Book Review / Making sense of science : Separating substance from spin

Cornelia Dean.
Harvard University Press, 2017; 296 pp;
ISBN: 978-0-67405-969-6.

By Laura Bowater

We are living through the teenage angst of the 21st century: a post-truth era in which objective facts are less influential in shaping public opinion than manipulative appeals to emotions and personal beliefs. Buffeted by alternative truths, counterintuitive truths and opposing truths, we are exhorted to sift out grains of scientific truth.

This is no small task. As William James, the 19th-century philosopher and psychologist, claimed: “There is nothing so absurd that it cannot be believed as truth if repeated often enough.” Picking through myriad facts and controversies conveyed in a jumble of scientific jargon, scientific misinformation or media hype is time-consuming and not for the faint-hearted.
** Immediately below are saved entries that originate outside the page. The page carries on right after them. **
(* ===== verification/TrieProof.v ===== *)
(** * Merkle proofs (src/trie/proof.go)

    [Prove] returns the calls of proofDb.Put it makes, [VerifyProof] reads from
    the parameter [Get_].  Range proofs are not modelled. *)

From stdpp Require Import base list numbers strings.
From Stdlib Require Import ZArith Lia.
From S2P Require Import Prelude Bytes Rlp Enr TrieKeys Trie.
Import Rlp Enr TrieKeys Trie.

Module TrieProof.

Section proof.
Context `{C : Crypto}.

Definition matches (Key key : list Z) : bool :=
  negb ((len key <? len Key) || negb (bool_decide (Key = take (length Key) key))).
(** The nodes on the path of a key. *)
Fixpoint prove_path (dbnode : list Z -> outcome (option node)) (fuel : nat) (tn : node) (key : list Z) : outcome (trieErr + list node) :=
  match fuel with
  | O => Blocked "Prove"
  | S f =>
      match key, tn with
      | [], _ | _, Nil => Done (inr [])
      | k0 :: ktl, shortNode Key Val flags =>
          let? rest := (if matches Key key then prove_path dbnode f Val (drop (length Key) key) else Done (inr [])) in
          Done (inr (tn :: rest))
      | k0 :: ktl, fullNode Children flags =>
          c ← child Children k0;
          let? rest := prove_path dbnode f c ktl in
          Done (inr (tn :: rest))
      | _, hashNode h =>
          let? tn := resolveHash dbnode h [] in
          prove_path dbnode f tn key
      | _, valueNode _ => Panic "invalid node"
      end
  end.
Fixpoint prove_loop (i fromLevel : nat) (nodes : list node) : outcome (list (list Z * list Z)) :=
  match nodes with
  | [] => Done []
  | n :: nodes =>
      match fromLevel with
      | S l => prove_loop (S i) l nodes
      | O =>
          r ← proofHash n;
          let '(n, hn) := (r : node * node) in
          rest ← prove_loop (S i) 0 nodes;
          match hn with
          | hashNode hash => Done ((hash, nodeToBytes n) :: rest)
          | _ => if (i =? 0)%nat then let enc := nodeToBytes n in Done ((Keccak256 enc, enc) :: rest) else Done rest
          end
      end
  end.
Definition Prove (dbnode : list Z -> outcome (option node)) (key : list Z) (fromLevel : nat) (t : Trie) : outcome (trieErr + list (list Z * list Z)) :=
  let key := keybytesToHex key in
  let? nodes := prove_path dbnode (fuel_of key) (root t) key in
  puts ← prove_loop 0 fromLevel nodes;
  Done (inr puts).

(** The child of a node at a key; with [skipResolved] the first that is not loaded. *)
Fixpoint get (tn : node) (key : list Z) (skipResolved : bool) : outcome (list Z * node) :=
  match tn with
  | shortNode Key Val _ =>
      if negb (matches Key key) then Done ([], Nil)
      else if negb skipResolved then Done (drop (length Key) key, Val)
      else get Val (drop (length Key) key) skipResolved
  | fullNode Children _ =>
      match key with
      | [] => Panic "index out of range"
      | k0 :: key =>
          match map (fun c => (c, get c)) Children !! Z.to_nat k0 with
          | None => Panic "index out of range"
          | Some (tn, get_tn) => if negb skipResolved then Done (key, tn) else get_tn key skipResolved
          end
      end
  | hashNode _ => Done (key, tn)
  | Nil => Done (key, Nil)
  | valueNode _ => Done ([], tn)
  end.

Inductive proofErr : Type :=
  | proofMissing (i : nat) (hash : list Z)
  | badProofNode (i : nat) (e : nodeErr).
(** A decoded node has no resolved child left for [get] to return. *)
Fixpoint verify_loop (Get_ : list Z -> option (list Z)) (fuel i : nat) (wantHash key : list Z) : outcome (proofErr + option (list Z)) :=
  match fuel with
  | O => Blocked "VerifyProof"
  | S f =>
      match Get_ wantHash with
      | None => Done (inl (proofMissing i wantHash))
      | Some buf =>
          r ← decodeNode (Some wantHash) buf;
          match r with
          | inl e => Done (inl (badProofNode i e))
          | inr n =>
              r ← get n key true;
              let '(keyrest, cld) := (r : list Z * node) in
              match cld with
              | Nil => Done (inr None)
              | hashNode h => verify_loop Get_ f (S i) (take 32 h ++ drop (length h) wantHash) keyrest
              | valueNode v => Done (inr (Some v))
              | _ => verify_loop Get_ f (S i) wantHash key
              end
          end
      end
  end.
Definition VerifyProof (Get_ : list Z -> option (list Z)) (rootHash key : list Z) : outcome (proofErr + option (list Z)) :=
  let key := keybytesToHex key in verify_loop Get_ (S (length key)) 0 rootHash key.
End proof.
End TrieProof.
Lemma ok_in h : h ∈ L -> is_Some (dirties db !! h) /\ h <> zeroHash /\ h ∉ P.
Proof.
  intros Hh. pose proof (lk_nodup _ _ _ (ok_linked _ _ _ _ Hok)) as Hd. split; [apply (lk_keys _ _ _ (ok_linked _ _ _ _ Hok)); set_solver|].
  rewrite NoDup_cons, NoDup_app in Hd. split; [by intros ->; set_solver|]. intros HP. naive_solver.
Qed.
Lemma ok_keys h : is_Some (dirties db !! h) -> h = zeroHash \/ h ∈ P \/ h ∈ L.
Proof. rewrite (lk_keys _ _ _ (ok_linked _ _ _ _ Hok)). set_solver. Qed.
Lemma ok_entry s e : U_node s -> dirties db !! phash s = Some e -> cn_node e = rnode_of s.
Proof.
  intros [Hs Hn] He. destruct (ok_nodes _ _ _ _ Hok _ _ He) as (u & [Hu Hun] & Eh & Er); [by apply U_zero|].
  by rewrite (U_inj s u Hs Hu Hn Hun Eh).
Qed.
Lemma ok_node h : h ∈ L -> exists s e, U_node s /\ h = phash s /\ dirties db !! h = Some e /\ cn_node e = rnode_of s.
Proof. intros Hh. destruct (ok_in h Hh) as ([e He] & Hz & _). destruct (ok_nodes _ _ _ _ Hok _ _ He Hz) as (s & ? & ? & ?). by exists s, e. Qed.
(** A stored node is read. *)
Lemma ok_read s : U_node s -> stored db (phash s) -> dbnode db (phash s) = Done (Some (enode (Some (phash s)) s)).
Proof.
  intros Hs Hst. pose proof (U_can s Hs) as Hc. destruct (U_wf s (proj1 Hs)) as [_ Hz].
  assert (Hm : mustDecodeNode (Some (phash s)) (penc s) = Done (enode (Some (phash s)) s)).
  { unfold mustDecodeNode. by rewrite decodeNode_spec. }
  unfold dbnode, node_. destruct (cleans_get db (phash s)) as [enc|] eqn:Ec.
  - destruct (ok_cleans _ _ _ _ Hok s enc Hs Ec) as [-> _]. by rewrite Hm.
  - destruct (dirties db !! phash s) as [e|] eqn:Ed; [by rewrite (obj_rnode e s _ (ok_entry s e Hs Ed) Hc)|].
    destruct Hst as [[? ?]|[enc Eg]]; [congruence|]. rewrite Eg. rewrite (ok_disk _ _ _ _ Hok s enc Hs Eg), Hm. done.
Qed.
Lemma ok_stored s x : U_node s -> dbnode db (phash s) = Done (Some x) -> stored db (phash s).
Proof.
  intros Hs. unfold dbnode, node_, stored. destruct (cleans_get db (phash s)) as [enc|] eqn:Ec; [intros _; right; by eapply ok_cleans|].
  destruct (dirties db !! phash s) as [e|]; [intros _; left; by eexists|]. unfold ond. destruct (NodeDB.Get _ _); [intros _; right; by eexists|done].
Qed.
(** What it needs is stored. *)
Definition kept (h : list Z) : Prop := ond db h \/ h ∈ L.
Lemma kept_stored h : kept h -> stored db h.
Proof. intros [?|Hh]; [by right|]. left. by apply ok_in. Qed.
Lemma kept_kids s h : U_node s -> kept (phash s) -> h ∈ kids s -> kept h.
Proof.
  intros Hs [Hd|[i Hi]%list_elem_of_lookup] Hh; [left; by eapply ok_closed|].
  destruct (ok_order _ _ _ _ Hok i s h Hs Hi Hh) as [?|(j & _ & Hj)]; [by left|right; by eapply list_elem_of_lookup_2].
Qed.
Lemma kept_below : forall s c, U_node s -> kept (phash s) -> tc child_of c s -> is_node c -> big c -> kept (phash c).
Proof.
  assert (H : forall n s c, (rank (phash s) < n)%nat -> U_node s -> kept (phash s) -> tc child_of c s -> is_node c -> big c -> kept (phash c)).
  { induction n as [|n IH]; [lia|]. intros s c Hn Hs Hk Hc Hcn Hb.
    destruct (gather_covers s c (U_can s Hs) Hc Hcn Hb) as (d & Hd & Hcd & Hdn & _ & Hds).
    assert (Hkd : kept (phash d)) by (eapply kept_kids; [done|done|]; apply elem_of_app; by left).
    apply rtc_tc in Hcd as [->|Hcd]; [done|]. destruct Hs as [Hs Hsn]. pose proof (rank_child s d Hs Hds Hdn).
    apply (IH d); [lia|split; [by eapply U_below|done]|done..]. }
  intros s c. apply (H (S (rank (phash s)))). lia.
Qed.
Lemma kept_all s : U_node s -> kept (phash s) -> db_all (dbnode db) false s.
Proof.
  intros Hs Hk. split; [left; apply ok_read; [done|by apply kept_stored]|]. intros c Hc Hcn Hb. left.
  apply ok_read; [split; [eapply U_below; [apply Hs|done]|done]|]. by eapply kept_stored, kept_below.
Qed.
End facts.
Lemma occ_nonneg db P E L c k e : db_ok db P E L -> live (dirties db) P !! k = Some e -> 0 <= occ c (core e).
Proof.
  intros Hok He. unfold occ, core. cbn [fst snd]. pose proof (count_nonneg c (forGatherChildren (cn_node e))).
  destruct (extern e !! c) as [n|] eqn:En; cbn [default from_option]; unfold id; [|lia].
  destruct (decide (k ∈ P)) as [Hk|Hk]; [by rewrite live_in in He|]. rewrite live_lookup in He by done.
  destruct (ok_keys _ _ _ _ Hok k) as [->|[?|HL]]; [by eexists| |done|].
  - destruct (ok_meta _ _ _ _ Hok e c n He En). lia.
  - destruct (ok_node _ _ _ _ Hok k HL) as (s & e' & Hs & -> & He' & _). destruct (ok_extern _ _ _ _ Hok s e c n Hs HL He En). lia.
Qed.
Lemma ok_refs_le db P E L c k e : db_ok db P E L -> live (dirties db) P !! k = Some e -> occ c (core e) <= refs (live (dirties db) P) c.
Proof. intros Hok He. eapply refs_le; [|done]. intros k' e' He'. by eapply occ_nonneg. Qed.
Lemma ok_refs_nonneg db P E L c : db_ok db P E L -> 0 <= refs (live (dirties db) P) c.
Proof. intros Hok. apply refs_nonneg. intros k' e' He'. by eapply occ_nonneg. Qed.
(** Nothing refers to a node that is not there. *)
Lemma ok_refs_none db E L c : db_ok db [] E L -> ~ stored db c -> refs (dirties db) c = 0.
Proof.
  intros Hok Hc. apply refs_zero. intros k e He. unfold occ, core. cbn [fst snd].
  destruct (ok_keys _ _ _ _ Hok k) as [->|[?%not_elem_of_nil|HL]]; [by eexists| |done|].
  - rewrite (lk_meta _ _ _ (ok_linked _ _ _ _ Hok) e He). destruct (extern e !! c) as [n|] eqn:En; [|done].
    destruct (ok_meta _ _ _ _ Hok e c n He En) as [_ Hk]. destruct Hc. by eapply kept_stored.
  - destruct (ok_node _ _ _ _ Hok k HL) as (s & e' & Hs & -> & He' & Er). simplify_eq. rewrite Er. fold (gather s).
    assert (Hno : forall h, h ∈ kids s -> h <> c).
    { intros h Hh ->. apply Hc. eapply kept_stored; [done|]. eapply kept_kids; [done|done|by right|done]. }
    rewrite count_none by (intros Hh; by apply (Hno c); [apply elem_of_app; left|]).
    destruct (extern e !! c) as [n|] eqn:En; [|done]. destruct (ok_extern _ _ _ _ Hok s e c n Hs HL He En) as [_ Hx].
    exfalso. apply (Hno c); [|done]. apply elem_of_app. by right.
Qed.
Lemma stored_kept db E L h : db_ok db [] E L -> stored db h -> h <> zeroHash -> kept db L h.
Proof. intros Hok [Hd|Ho] Hz; [|by left]. destruct (ok_keys _ _ _ _ Hok h Hd) as [?|[?%not_elem_of_nil|?]]; [done..|by right]. Qed.
End ok.
End TrieDBOk.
Add to the mix the influences of political agendas and ideologies — as well as monetary motivations — and it should come as no surprise that citizens (and scientists) struggle to separate scientific substance from spin. As Cornelia Dean states succinctly in this well-written book, we live in a world where “researchers gather data; politicians, business executives, or activists spin it; journalists misinterpret or hype it; and the rest of us don’t get it.”

As if these external influences weren’t enough to contend with, there is the sink of irrationality that is the human mind. Dean deftly sketches how our ability to cut to the scientific truth is hampered by our inbuilt hardwiring and acquired belief systems. This is especially true when we are asked to make decisions or draw conclusions using the primitive risk and reasoning skills we have inherited from our ancient ancestors. Dean illustrates how this inherent vulnerability leaves us prone to manipulation that can be exploited by savvy lobbyists and influential stakeholders.
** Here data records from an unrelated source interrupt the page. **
(* ===== verification/TrieFlush.v ===== *)
(** * Nodes go from memory to disk

    [Database_Commit] and [Cap] write nodes in batches and remove from memory what
    has been written.  At every point, also after a write that failed, what was
    stored is stored, and what is on disk needs only what is on disk. *)

From stdpp Require Import base list numbers strings gmap relations.
From Stdlib Require Import ZArith Lia.
From S2P Require Import Prelude Bytes Rlp Enr NodeDB TrieKeys Trie TriePure TrieLoad TrieHash TrieDecode TrieMap TrieDB TrieDBInv TrieRaw TrieDBOk TrieDBGrow TrieCommit.
Import Rlp Enr TrieKeys Trie TriePure TrieLoad TrieHash TrieDecode TrieMap TrieDB TrieDBInv TrieRaw TrieDBOk TrieDBGrow TrieCommit.

Module TrieFlush.

(** Without an element of a list the others keep their order. *)
Lemma order_remove {A} (M1 M2 : list A) x i p : (M1 ++ M2) !! i = Some p ->
  exists i', (M1 ++ x :: M2) !! i' = Some p /\ forall j h, (j < i')%nat -> (M1 ++ x :: M2) !! j = Some h -> h <> x -> exists j', (j' < i)%nat /\ (M1 ++ M2) !! j' = Some h.
Proof.
  assert (Hlow : forall j, (j < length M1)%nat -> (M1 ++ x :: M2) !! j = (M1 ++ M2) !! j) by (intros j Hj; by rewrite !lookup_app_l).
  assert (Hhigh : forall j, (length M1 <= j)%nat -> (M1 ++ x :: M2) !! S j = (M1 ++ M2) !! j).
  { intros j Hj. rewrite !lookup_app_r by lia. by replace (S j - length M1)%nat with (S (j - length M1))%nat by lia. }
  intros Hp. destruct (decide (i < length M1)%nat) as [Hi|Hi]; [exists i; rewrite Hlow by done|exists (S i); rewrite Hhigh by lia]; (split; [done|]); intros j h Hj Hh Hne.
  - exists j. split; [done|]. rewrite <- Hlow by lia. done.
  - destruct (decide (j < length M1)%nat) as [Hjl|Hjl]; [exists j; split; [lia|by rewrite <- Hlow]|].
    destruct (decide (j = length M1)) as [->|Hjne]; [rewrite list_lookup_middle in Hh by done; congruence|]. destruct j as [|j]; [lia|].
    exists j. split; [lia|]. rewrite <- Hhigh by lia. done.
Qed.

Section flush.
Context `{C : Crypto} {CL : CryptoLaws C} `{St : NodeDB.KVStore} {SL : NodeDB.KVLaws St} `{K : Cache} {KL : CacheLaws K} {X : Universe} {XL : UniverseLaws X}.
Variable range_ : gmap (list Z) Z -> list (list Z).
Variable write_fails : NodeDB.store -> list (list Z * list Z) -> bool.

(** What is stored stays, nothing else comes into memory. *)
Definition flushed (db db' : Database) : Prop :=
  (forall k, ond db k -> ond db' k) /\ (forall k, is_Some (dirties db' !! k) -> is_Some (dirties db !! k)) /\ (forall k, is_Some (dirties db !! k) -> is_Some (dirties db' !! k) \/ ond db' k).
Lemma flushed_refl db : flushed db db.
Proof. split; [done|]. split; [done|]. by left. Qed.
Lemma flushed_trans db1 db2 db3 : flushed db1 db2 -> flushed db2 db3 -> flushed db1 db3.
Proof. intros (H1 & H2 & H3) (G1 & G2 & G3). split; [auto|]. split; [auto|]. intros k Hk. destruct (H3 k Hk) as [Hk'|Ho]; [by apply G3|right; auto]. Qed.
Lemma flushed_stored db db' h : flushed db db' -> stored db h -> stored db' h.
Proof. intros (H1 & H2 & H3) [Hd|Ho]; [destruct (H3 h Hd); [by left|by right]|right; auto]. Qed.

(** ** A node on disk leaves the memory *)
Section removed.
Context (db db' : Database) (L1 L2 : list (list Z)) (s : ptrie).
Hypothesis Hg : good db (L1 ++ phash s :: L2).
Hypothesis Hs : U_node s.
Hypothesis Hond : ond db (phash s).
Hypothesis Hl : linked db' [] (L1 ++ L2).
Hypothesis Hd : diskdb db' = diskdb db.
Hypothesis Hc : content <$> dirties db' = base.delete (phash s) (content <$> dirties db).
Hypothesis Hcl : forall u enc, U_node u -> cleans_get db' (phash u) = Some enc -> enc = penc u /\ ond db (phash u).
Hypothesis Hpre : forall m k, preimages db' = Some m -> is_Some (m !! k) -> length k = 32%nat.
So how do we separate scientific substance from spin? The first step, Dean explains, is to understand what science is and what it is not.

This is not as easy as you might suppose, but she provides clues. Science asks and answers questions about the world around us, and it is naturally sceptical. Scientists set out to test and probe these answers using observation and experimentation. Any ideas that do not hold up to this scientific scrutiny are discarded. Dean puts it with admirable succinctness: “For an idea to be scientific it must have the capacity to be incorrect.”
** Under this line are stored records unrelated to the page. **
(** ** A reference is dropped *)
Lemma ok_absent db P E L child : db_ok db P (child :: E) L -> dirties db !! child = None -> db_ok db P E L.
Proof.
  intros Hok Hn. eapply db_ok_upd; [done|apply shrinks_refl|apply (ok_linked _ _ _ _ Hok)|]. intros c e HcL He.
  destruct (ok_count _ _ _ _ Hok c e HcL He) as [?|Ec]; [by left|right]. rewrite count_cons, decide_False in Ec by congruence. lia.
Qed.
Definition dec (p : Z) : Z := if 0 <? p then p - 1 else p.
Lemma dec_parents db P E L child e : db_ok db P (child :: E) L -> ext_ok db [] L -> child ∈ L -> dirties db !! child = Some e ->
  exists db', upd_dirty child (set_parents (dec (parents e))) db = Done (tt, db') /\ db_ok db' P E L /\ ext_ok db' [] L /\ shrinks P db db'
    /\ dirties db' !! child = Some (set_parents (dec (parents e)) e) /\ (forall c, refs (live (dirties db') P) c = refs (live (dirties db) P) c).
Proof.
  intros Hok Hx HcL He. destruct (upd_shape child (set_parents (dec (parents e))) db e He eq_refl) as (db' & Eu & Hr & Ed & Hl). destruct (ok_in _ _ _ _ Hok child HcL) as (_ & _ & HcP).
  assert (Hsh : shrinks P db db').
  { split; [done|]. rewrite Ed. intros k e' Hk. apply lookup_insert_Some in Hk as [[<- <-]|[_ Hk]]; [by exists e|by exists e']. }
  assert (Hrefs : forall c, refs (live (dirties db') P) c = refs (live (dirties db) P) c).
  { intros c. apply refs_ext. rewrite Ed, live_insert, fmap_insert by done. apply insert_id. by rewrite lookup_fmap, live_lookup, He. }
  exists db'. split; [done|]. split; [|split; [by eapply ext_ok_upd|]; split; [done|]; split; [by rewrite Ed, lookup_insert_eq|done]].
  eapply db_ok_upd; [done|done|apply Hl, (ok_linked _ _ _ _ Hok)|]. intros c x HxL Hx'. rewrite Hrefs, Ed in *.
  apply lookup_insert_Some in Hx' as [[<- <-]|[Hne Hx']].
  - destruct (ok_count _ _ _ _ Hok child e HcL He) as [?|Ec]; [by left|right]. rewrite count_cons, decide_True in Ec by done.
    pose proof (ok_refs_nonneg db P _ L child Hok). pose proof (count_nonneg child E). cbn [set_parents parents]. unfold dec. rewrite (proj2 (Z.ltb_lt _ _)) by lia. lia.
  - destruct (ok_count _ _ _ _ Hok c x HxL Hx') as [?|Ec]; [by left|right]. rewrite count_cons, decide_False in Ec by done. lia.
Qed.
(** A node with no reference, which is not on disk, is needed by nothing. *)
Lemma unreferenced db P E L s e u h : db_ok db P E L -> ext_ok db [] L -> U_node s -> phash s ∈ L -> dirties db !! phash s = Some e -> parents e = 0 ->
  ~ ond db (phash s) -> (U_node u -> phash u ∈ L -> h ∈ kids u -> h <> phash s) /\ (forall m n, dirties db !! zeroHash = Some m -> extern m !! h = Some n -> h <> phash s).
Proof.
  intros Hok Hx Hs HsL He Hp Hno. destruct (ok_count _ _ _ _ Hok _ e HsL He) as [?|Ec]; [done|]. pose proof (count_nonneg (phash s) E).
  assert (Hocc : forall k x, k ∉ P -> dirties db !! k = Some x -> occ (phash s) (core x) <= 0).
  { intros k x HkP Hk. assert (Hk' : live (dirties db) P !! k = Some x) by (by rewrite live_lookup). pose proof (ok_refs_le db P E L (phash s) k x Hok Hk'). lia. }
  assert (Hex : forall k x n, k ∉ P -> dirties db !! k = Some x -> extern x !! phash s = Some n -> n <= 0).
  { intros k x n HkP Hk Hn. specialize (Hocc k x HkP Hk). unfold occ, core in Hocc. cbn [fst snd] in Hocc. rewrite Hn in Hocc. cbn [default from_option] in Hocc. unfold id in Hocc. pose proof (count_nonneg (phash s) (forGatherChildren (cn_node x))). lia. }
  split.
  - intros Hu HuL Hh ->. destruct (ok_in _ _ _ _ Hok _ HuL) as ([x Hux] & _ & HuP). apply elem_of_app in Hh as [Hg|Hg].
    + specialize (Hocc _ x HuP Hux). unfold occ, core in Hocc. cbn [fst snd] in Hocc. rewrite (ok_entry _ _ _ _ Hok u x Hu Hux) in Hocc. fold (gather u) in Hocc. pose proof (count_elem _ _ Hg).
      destruct (extern x !! phash s) as [n|] eqn:En; [destruct (ok_extern _ _ _ _ Hok u x _ n Hu HuL Hux En) as [-> _]; specialize (Hex _ x 1 HuP Hux En); lia|]. cbn [default from_option] in Hocc. lia.
    + destruct (Hx u x _ Hu HuL (not_elem_of_nil _) Hux Hg) as [?|[n Hn]]; [done|]. destruct (ok_extern _ _ _ _ Hok u x _ n Hu HuL Hux Hn) as [-> _]. specialize (Hex _ x 1 HuP Hux Hn). lia.
  - intros m n Hm Hn ->. assert (HzP : zeroHash ∉ P) by (pose proof (lk_nodup _ _ _ (ok_linked _ _ _ _ Hok)) as Hnd; rewrite NoDup_cons in Hnd; set_solver).
    specialize (Hex _ m n HzP Hm Hn). destruct (ok_meta _ _ _ _ Hok m _ n Hm Hn). lia.
Qed.
Lemma count_forChilds db P E L s e c : db_ok db P E L -> U_node s -> phash s ∈ L -> dirties db !! phash s = Some e -> count c (forChilds range_ e) = occ c (core e).
Proof.
  intros Hok Hs HsL He. pose proof (ok_entry _ _ _ _ Hok s e Hs He) as Er. rewrite (count_perm _ _ _ (forChilds_node range_ Hrange e s Er (proj2 Hs))), count_app.
  unfold occ, core. cbn [fst snd]. rewrite Er. fold (gather s). destruct (extern e !! c) as [n|] eqn:En; cbn [default from_option]; unfold id.
  - destruct (ok_extern _ _ _ _ Hok s e c n Hs HsL He En) as [-> _]. rewrite count_nodup; [lia|apply NoDup_fst_map_to_list|]. apply list_elem_of_fmap. exists (c, 1). split; [done|by apply elem_of_map_to_list].
  - rewrite count_none; [lia|]. intros ([k v] & -> & Hin)%list_elem_of_fmap. apply elem_of_map_to_list in Hin. cbn [fst] in En. congruence.
Qed.
Lemma live_relinked db db' P c : relinked db db' -> refs (live (dirties db') P) c = refs (live (dirties db) P) c.
Proof. intros [_ Hc]. apply refs_ext. rewrite !live_fmap. by rewrite (content_cores _ _ Hc). Qed.
(** A node without references leaves the list, its own references are to be dropped. *)
Lemma unlink_ok db P E L1 s L2 e :
  db_ok db P E (L1 ++ phash s :: L2) -> ext_ok db [] (L1 ++ phash s :: L2) -> U_node s -> dirties db !! phash s = Some e -> parents e = 0 ->
  exists db', unlink (phash s) e db = Done (tt, db') /\ db_ok db' (phash s :: P) (forChilds range_ e ++ E) (L1 ++ L2) /\ ext_ok db' [] (L1 ++ L2) /\ relinked db db'.
Proof.
  intros Hok Hx Hs He Hp. assert (HsL : phash s ∈ L1 ++ phash s :: L2) by set_solver.
  destruct (unlink_spec db P L1 (phash s) L2 e (ok_linked _ _ _ _ Hok) He) as (db' & Eu & Hr & Hl). exists db'. split; [done|].
  pose proof Hr as [(Ed & Ecl & Epi) _]. assert (Ho : forall h, ond db' h <-> ond db h) by (intros h; unfold ond; by rewrite Ed).
  assert (Hlk : forall k x, dirties db' !! k = Some x -> exists y, dirties db !! k = Some y /\ cn_node x = cn_node y /\ extern x = extern y /\ parents x = parents y).
  { intros k x Hk. destruct (relinked_lookup db' db k x (relinked_sym _ _ Hr) Hk) as (y & Hy & Ec). exists y. unfold extern. by injection Ec as -> _ -> ->. }
  assert (Hin : forall h, h ∈ L1 ++ L2 -> h ∈ L1 ++ phash s :: L2) by set_solver.
  assert (Hnone : forall h, (ond db h \/ h <> phash s) \/ (~ ond db (phash s) /\ h = phash s)).
  { intros h. destruct (decide (h = phash s)) as [->|?]; [|by left; right]. unfold ond. destruct (NodeDB.Get (diskdb db) (phash s)); [left; left; by eexists|right; split; [by intros []|done]]. }
  split; [split; [done| | | | | | | | |]|split; [|done]].
  - intros h x Hh Hz. destruct (Hlk h x Hh) as (y & Hy & -> & _). by eapply ok_nodes.
  - intros u enc Hu. rewrite Ed. by apply (ok_disk _ _ _ _ Hok).
  - intros u enc Hu. unfold cleans_get. rewrite Ecl, Ho. by apply (ok_cleans _ _ _ _ Hok).
  - intros u h Hu. rewrite !Ho. by apply (ok_closed _ _ _ _ Hok).
  - intros i u h Hu Hi Hh. rewrite Ho. destruct (order_remove L1 L2 (phash s) i _ Hi) as (i' & Hi' & Hj). assert (HuL : phash u ∈ L1 ++ phash s :: L2) by (by eapply list_elem_of_lookup_2).
    destruct (ok_order _ _ _ _ Hok i' u h Hu Hi' Hh) as [?|(j & Hji & HL)]; [by left|]. destruct (Hnone h) as [[?|Hne]|[Hno ->]]; [by left|right; by eapply Hj|].
    by destruct (unreferenced db P E _ s e u (phash s) Hok Hx Hs HsL He Hp Hno) as [Hf _]; destruct (Hf Hu HuL Hh).
  - intros x h n Hxz Hn. rewrite Ho. destruct (Hlk _ x Hxz) as (y & Hy & _ & Ey & _). rewrite Ey in Hn. destruct (ok_meta _ _ _ _ Hok y h n Hy Hn) as [Hb [?|HhL]]; split; try done; [by left|].
    destruct (Hnone h) as [[?|Hne]|[Hno ->]]; [by left|right; set_solver|]. by destruct (unreferenced db P E _ s e s (phash s) Hok Hx Hs HsL He Hp Hno) as [_ Hf]; destruct (Hf y n Hy Hn).
  - intros u x h n Hu HuL Hux Hn. destruct (Hlk _ x Hux) as (y & Hy & _ & Ey & _). rewrite Ey in Hn. eapply ok_extern; eauto.
  - intros c x HcL Hcx. rewrite Ho, (live_relinked db db' _ c Hr). destruct (Hlk _ x Hcx) as (y & Hy & _ & _ & ->).
    destruct (ok_count _ _ _ _ Hok c y (Hin _ HcL) Hy) as [?| ->]; [by left|right]. rewrite count_app, (count_forChilds db P E _ s e c Hok Hs HsL He).
    destruct (ok_in _ _ _ _ Hok _ HsL) as (_ & _ & HsP). rewrite (refs_delete (live (dirties db) P) (phash s) e c) by (by rewrite live_lookup). cbn [live foldr]. unfold live. lia.
  - rewrite Epi. apply (ok_preimages _ _ _ _ Hok).
  - intros u x h Hu HuL HuN Hux Hh. rewrite Ho. destruct (Hlk _ x Hux) as (y & Hy & _ & -> & _). eapply Hx; eauto.
Qed.
(** At last the node is deleted. *)
Lemma drop_node_ok db P E L h z1 z2 : db_ok db (h :: P) E L -> ext_ok db [] L -> let db' := set_sizes z1 z2 (set_dirties (base.delete h (dirties db)) db) in
  db_ok db' P E L /\ ext_ok db' [] L.
Proof.
  intros Hok Hx. pose proof (linked_delete db P L h (ok_linked _ _ _ _ Hok)) as Hl.
  assert (Hlk : forall k x, base.delete h (dirties db) !! k = Some x -> dirties db !! k = Some x) by (by intros k x [_ ?]%lookup_delete_Some).
  split; [|intros u x k Hu HuL HuN Hux; apply (Hx u x k); [done|done|done|by apply Hlk]].
  destruct Hok as [H1 H2 H3 H4 H5 H6 H7 H8 H9 H10]. split; [by destruct Hl; split| |exact H3|exact H4|exact H5|exact H6| | | |exact H10]; cbn [dirties set_sizes set_dirties].
  - intros k x Hk. apply H2. by apply Hlk.
  - intros x k n Hk. apply H7. by apply Hlk.
  - intros u x k n Hu HuL Hux. apply (H8 u x k n Hu HuL). by apply Hlk.
  - intros c x HcL Hcx. destruct (H9 c x HcL (Hlk _ _ Hcx)) as [?|Ec]; [by left|right]. rewrite live_delete. done.
Qed.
However, scientific progress does not happen in a vacuum. Substantial funding and investment is required to underpin the research process, and scientific progress offers potential for substantial wealth generation. Money influences research decisions that include what is researched, the chosen methodologies, the results that are reported, and the conclusions that are drawn. Whether we like it or not, the influence of money, the pace of scientific discovery and the amount of data being produced are all on the increase. Looking to the future, we need a scientifically literate society that is prepared to discuss and debate the ethical, political and legal issues emerging hand in hand with scientific progress.

This engaging book offers non-scientists the tools to connect with and evaluate science, and for scientists it is a timely call to action for effective communication.


Laura Bowater is professor of microbiology education and engagement at the University of East Anglia, and author of The Microbes Fight Back: Antibiotic Resistance (2016).